-------- DATA FOR ANALYSIS --------

(** The spec's "unchanged relevant field set": same attachment download
    state, same deletion flag, deep-equal send-state mapping, same read
    status, same reaction-list length. *)
Definition sameRelevantFields (prevStory newStory : Story) : Prop :=
  isDownloaded (Story.attachment prevStory) = isDownloaded (Story.attachment newStory)
  ∧ isDownloading (Story.attachment prevStory) = isDownloading (Story.attachment newStory)
  ∧ Story.deletedForEveryone prevStory = Story.deletedForEveryone newStory
  ∧ Story.sendStateByConversationId prevStory = Story.sendStateByConversationId newStory
  ∧ Story.readStatus prevStory = Story.readStatus newStory
  ∧ length <$> Story.reactions prevStory = length <$> Story.reactions newStory.

(** The spec's list of transitions that call for a replacement; the first
    one reads "attachment transitioned into downloading". *)
Definition listedTransition (prevStory newStory : Story) : Prop :=
  (isDownloading (Story.attachment prevStory) = false
   ∧ isDownloading (Story.attachment newStory) = true)
  ∨ (isDownloaded (Story.attachment prevStory) = false
     ∧ isDownloaded (Story.attachment newStory) = true)
  ∨ (truthy (Story.deletedForEveryone prevStory) = false
     ∧ truthy (Story.deletedForEveryone newStory) = true)
  ∨ Story.sendStateByConversationId prevStory ≠ Story.sendStateByConversationId newStory
  ∨ Story.readStatus prevStory ≠ Story.readStatus newStory
  ∨ length <$> Story.reactions prevStory ≠ length <$> Story.reactions newStory.

(** What the reducer asks for before it replaces a story that is already
    listed: the disjunction [shouldReplace] computes, read as a
    proposition. *)
Definition replacementCalledFor (prevStory newStory : Story) : Prop :=
  isDownloading (Story.attachment newStory) = true
  ∨ (isDownloaded (Story.attachment prevStory) = false
     ∧ isDownloaded (Story.attachment newStory) = true)
  ∨ (truthy (Story.deletedForEveryone prevStory) = false
     ∧ truthy (Story.deletedForEveryone newStory) = true)
  ∨ Story.sendStateByConversationId prevStory ≠ Story.sendStateByConversationId newStory
  ∨ Story.readStatus prevStory ≠ Story.readStatus newStory
  ∨ length <$> Story.reactions prevStory ≠ length <$> Story.reactions newStory.

(** *** Thunks *)

(** One entry of a thunk's trace: a call with an effect outside the thunk. *)
Inductive Event :=
| LogWarn (text : string)
| LogError (text : string) (error : Exn) (messageId nextReaction : string)
| ShowToast (toast : Toast)
| EnqueueReactionForSend (job : ReactionForSend.t)
| MarkViewed (attributes : Message) (viewedAt : Z)
| ViewSyncJobQueueAdd (viewSyncs : list Sync.t)
| ViewedReceiptsJobQueueAdd (viewedReceipt : Sync.t)
| AddNewStoryRead (read : StoryRead.t)
| SendDeleteForEveryoneMessage (conversation : Conversation.t) (options : DeleteOptions.t)
| Dispatch (action : StoriesActionType).

(** What the collaborators answer.  An awaited call settles to a value
    ([inr]) or rejects ([inl]). *)
Record Collaborators := mkCollaborators {
  getMessageById : string → Exn + option Message;
  Date_now : Z;
  areWePrimaryDevice : bool;
  addNewStoryRead : StoryRead.t → Exn + unit;
  enqueueReactionForSend : ReactionForSend.t → Exn + unit;
  ConversationController_get : string → option Conversation.t
}.

(** A thunk's run: the trace so far and how the run completed. *)
Definition Thunk (A : Type) : Type := (list Event * (Exn + A))%type.

Definition completion {A} (run : Thunk A) : Exn + A := run.2.
Definition trace {A} (run : Thunk A) : list Event := run.1.

#[global] Instance Thunk_ret : MRet Thunk := λ A a, ([], inr a).

#[global] Instance Thunk_bind : MBind Thunk := λ A B k m,
  match m with
  | (t, inl e) => (t, inl e)
  | (t, inr a) => let '(t', r) := k a in (t ++ t', r)
  end.

Definition emit (e : Event) : Thunk unit := ([e], inr ()).

Definition await {A} (settled : Exn + A) : Thunk A := ([], settled).

(** [try { body } catch (error) { handler }] *)
Definition tryCatch {A} (body : Thunk A) (handler : Exn → Thunk A) : Thunk A :=
  match body with
  | (t, inl e) => let '(t', r) := handler e in (t ++ t', r)
  | (t, inr a) => (t, inr a)
  end.

(** [forEach] with a callback that has effects. *)
Definition forEach {A} (xs : list A) (callback : A → Thunk unit) : Thunk unit :=
  foldr (λ x rest, callback x ;; rest) (mret ()) xs.

(** The dispatches among the entries of a trace. *)
Definition dispatched (t : list Event) : list StoriesActionType :=
  omap (λ e, match e with Dispatch a => Some a | _ => None end) t.

(** The conversations a retraction was sent to. *)
Definition retractedTo (t : list Event) : list string :=
  omap (λ e, match e with
             | SendDeleteForEveryoneMessage c _ => Some (Conversation.id c)
             | _ => None
             end) t.

(** The recipients left after the stories of the store have been walked:
    the [Set] of [deleteStoryForEveryone] once both [forEach] are done. *)
Definition remainingRecipients (story : StoryView.t) (sendState : list StorySendState.t)
    (state : StoriesStateType) : list string :=
  let conversationIds :=
    SetFrom ((λ s, Conversation.id (StorySendState.recipient s)) <$> sendState) in
  foldl (λ ids item,
           if decide (Story.timestamp item ≠ StoryView.timestamp story) then ids
           else match Story.sendStateByConversationId item with
                | None => ids
                | Some byConversation =>
                    foldl (λ ids conversationId, SetDelete conversationId ids)
                          ids (ObjectKeys byConversation)
                end)
        conversationIds (stories state).

(** [deleteStoryForEveryone]: the retractions for the recipients that are
    left and whose conversation is known, then the dispatch. *)
Definition deleteStoryForEveryone (world : Collaborators) (story : StoryView.t)
    (state : StoriesStateType) : Thunk unit :=
  match StoryView.sendState story with
  | None => mret ()
  | Some sendState =>
      forEach (remainingRecipients story sendState state) (λ cid,
        match ConversationController_get world cid with
        | None => mret ()
        | Some conversation =>
            emit (SendDeleteForEveryoneMessage conversation
                    (DeleteOptions.mk DAY (StoryView.messageId story)
                                      (StoryView.timestamp story)))
        end) ;;
      emit (Dispatch (DOE_STORY (StoryView.messageId story)))
  end.

(** [markStoryRead].  The early [return]s are the branches that end in
    [mret ()]; [UUID.fromString(messageId)] is the id itself. *)
Definition markStoryRead (world : Collaborators) (messageId : string)
    (state : StoriesStateType) : Thunk unit :=
  match find (λ story, Story.messageId story = messageId) (stories state) with
  | None => emit (LogWarn ("markStoryRead: no matching story found: " +:+ messageId)%string)
  | Some matchingStory =>
      if negb (isDownloaded (Story.attachment matchingStory)) then mret ()
      else if negb (bool_decide (Story.readStatus matchingStory = Some Unread))
      then mret ()
      else
        message ← await (getMessageById world messageId);
        match message with
        | None => mret ()
        | Some message =>
            let storyReadDate := Date_now world in
            emit (MarkViewed message storyReadDate) ;;
            let viewedReceipt :=
              Sync.mk messageId (Message.source message)
                      (Message.sourceUuid message) (Message.sent_at message) in
            let viewSyncs := [viewedReceipt] in
            (if negb (areWePrimaryDevice world)
             then emit (ViewSyncJobQueueAdd viewSyncs) else mret ()) ;;
            emit (ViewedReceiptsJobQueueAdd viewedReceipt) ;;
            let read :=
              StoryRead.mk (Message.sourceUuid message)
                           (Message.conversationId message) messageId
                           storyReadDate in
            emit (AddNewStoryRead read) ;;
            await (addNewStoryRead world read) ;;
            emit (Dispatch (MARK_STORY_READ messageId))
        end
  end.

(** [reactToStory] *)
Definition reactToStory (world : Collaborators) (nextReaction messageId : string) : Thunk unit :=
  tryCatch
    (let job := ReactionForSend.mk messageId nextReaction false in
     emit (EnqueueReactionForSend job) ;;
     await (enqueueReactionForSend world job))
    (λ error,
       emit (LogError "Error enqueuing reaction"%string error messageId nextReaction) ;;
       emit (ShowToast ToastReactionFailed)) ;;
  emit (Dispatch NOOP).
End Duck.

(** ** Edit eligibility *)

Section CanEditMessage.
Context {SendState Edit : Type}.

Local Abbreviation Message := (Message.t SendState Edit).

(** The helpers [canEditMessage] imports, and the id of our own
    conversation as [window.ConversationController] reports it. *)
Record EditHelpers := mkEditHelpers {
  canEditMessages : bool;
  isOutgoing : Message → bool;
  isMoreRecentThan : Z → Z → bool;
  someSendStatus : option (gmap string SendState) → (SendState → bool) → bool;
  isSent : SendState → bool;
  getOurConversationId : option string
}.

Definition MAX_EDIT_COUNT : nat := 10.

Definition canEditMessage (h : EditHelpers) (message : Message) : bool :=
  let result :=
    canEditMessages h
    && negb (truthy (Message.deletedForEveryone message))
    && isOutgoing h message
    && isMoreRecentThan h (Message.sent_at message) DAY
    && bool_decide (default 0 (length <$> Message.editHistory message) ≤ MAX_EDIT_COUNT)
    && someSendStatus h (Message.sendStateByConversationId message) (isSent h)
    && truthyString (Message.body message) in
  if result then true
  else if decide (Some (Message.conversationId message) = getOurConversationId h)
  then canEditMessages h
       && negb (truthy (Message.deletedForEveryone message))
       && truthyString (Message.body message)
  else false.
End CanEditMessage.

(** ** A concrete store, for the examples *)

Module Sample.

(** The attachment fields besides [url], reduced to what the download-state
    predicates look at. *)
Inductive DownloadState := NotDownloaded | Downloading | Downloaded.

#[global] Instance helpers : AttachmentHelpers DownloadState := {|
  isDownloaded := λ a,
    match a with Some (Attachment.mk _ Downloaded) => true | _ => false end;
  isDownloading := λ a,
    match a with Some (Attachment.mk _ Downloading) => true | _ => false end
|}.

Inductive SendStatus := Pending | Sent.

#[global] Instance SendStatus_eq_dec : EqDecision SendStatus.
Proof. solve_decision. Defined.

Definition Story : Type := Story.t DownloadState unit SendStatus.
Definition Message : Type := Message.t SendStatus unit.
Definition State : Type := @StoriesStateType DownloadState unit SendStatus unit.
Definition Action : Type := @StoriesActionType DownloadState unit SendStatus unit.

(** A story of conversation "c" with the given id, timestamp, attachment
    state, read status and recipients. *)
Definition story (id : string) (ts : Z) (d : DownloadState) (r : ReadStatus)
    (sentTo : option (gmap string SendStatus)) : Story :=
  Story.mk (Some (Attachment.mk None d)) id None "c" None None (Some r) sentTo
           None None None ts "story".

Definition message (id : string) (body : string) (storyId : option string) : Message :=
  Message.mk id (Some body) "c" None None None 100 None (Some "uuid-1") storyId
             "incoming".

Definition store (l : list Story) : State := mkState false None l.

(** A story whose attachment is being downloaded. *)
Definition stillDownloading : Story := story "a" 5 Downloading Unread None.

--------

| DIRECTIONS |
Using the records above, copy each line that contains "conversationIds".

| ANSWER TO THE EXERCISE |
  let conversationIds :=
        conversationIds (stories state).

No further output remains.